(Saved data entries)
(** [None]: go on with the update.  The lock leaves 0 in [rc], which is what a composite
    object answers. *)
Definition synx_global_update_status (idx status : Z) : SYNX Z :=
  on_table (- SYNX_NOMEM)
    (if negb (synx_is_valid_idx idx) || (status <=? SYNX_STATE_ACTIVE) then ret (- SYNX_INVALID)
     else
       out <-- locked Some
         (e <-- get_entry idx;
          ret (if negb (sg_num_child e =? 0) then Some 0
               else if negb (sg_status e =? SYNX_STATE_ACTIVE) then Some (- SYNX_ALREADY)
               else None));
       match out with
       | Some rc => ret rc
       | None => synx_global_update_status_core (Z.to_nat SYNX_GLOBAL_MAX_OBJS) idx status
       end).

(** ** References *)

Definition synx_global_get_ref (idx : Z) : SYNX Z :=
  on_table (- SYNX_NOMEM)
    (if negb (synx_is_valid_idx idx) then ret (- SYNX_INVALID)
     else locked Datatypes.id
       (e <-- get_entry idx;
        if negb (sg_handle e =? 0) && negb (sg_refcount e =? 0) then
          set_entry idx (e <| sg_refcount ::= fun r => u16 (r + 1) |>);;;
          ret 0
        else ret (- SYNX_NOENT))).

(** Whether the entry was freed. *)
Definition drop_ref (idx : Z) : SYNX bool :=
  update_entry idx (fun e => e <| sg_refcount ::= fun r => u16 (r - 1) |>);;;
  e <-- get_entry idx;
  if sg_refcount e =? 0 then set_entry idx zero_coredata;;; ret true else ret false.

*Required work:* Your answer should be all of the records, transcribed exactly.

*Response to this task:*
(** [None]: go on with the update.  The lock leaves 0 in [rc], which is what a composite
    object answers. *)
Definition synx_global_update_status (idx status : Z) : SYNX Z :=
  on_table (- SYNX_NOMEM)
    (if negb (synx_is_valid_idx idx) || (status <=? SYNX_STATE_ACTIVE) then ret (- SYNX_INVALID)
     else
       out <-- locked Some
         (e <-- get_entry idx;
          ret (if negb (sg_num_child e =? 0) then Some 0
               else if negb (sg_status e =? SYNX_STATE_ACTIVE) then Some (- SYNX_ALREADY)
               else None));
       match out with
       | Some rc => ret rc
       | None => synx_global_update_status_core (Z.to_nat SYNX_GLOBAL_MAX_OBJS) idx status
       end).

(** ** References *)

Definition synx_global_get_ref (idx : Z) : SYNX Z :=
  on_table (- SYNX_NOMEM)
    (if negb (synx_is_valid_idx idx) then ret (- SYNX_INVALID)
     else locked Datatypes.id
       (e <-- get_entry idx;
        if negb (sg_handle e =? 0) && negb (sg_refcount e =? 0) then
          set_entry idx (e <| sg_refcount ::= fun r => u16 (r + 1) |>);;;
          ret 0
        else ret (- SYNX_NOENT))).

(** Whether the entry was freed. *)
Definition drop_ref (idx : Z) : SYNX bool :=
  update_entry idx (fun e => e <| sg_refcount ::= fun r => u16 (r - 1) |>);;;
  e <-- get_entry idx;
  if sg_refcount e =? 0 then set_entry idx zero_coredata;;; ret true else ret false.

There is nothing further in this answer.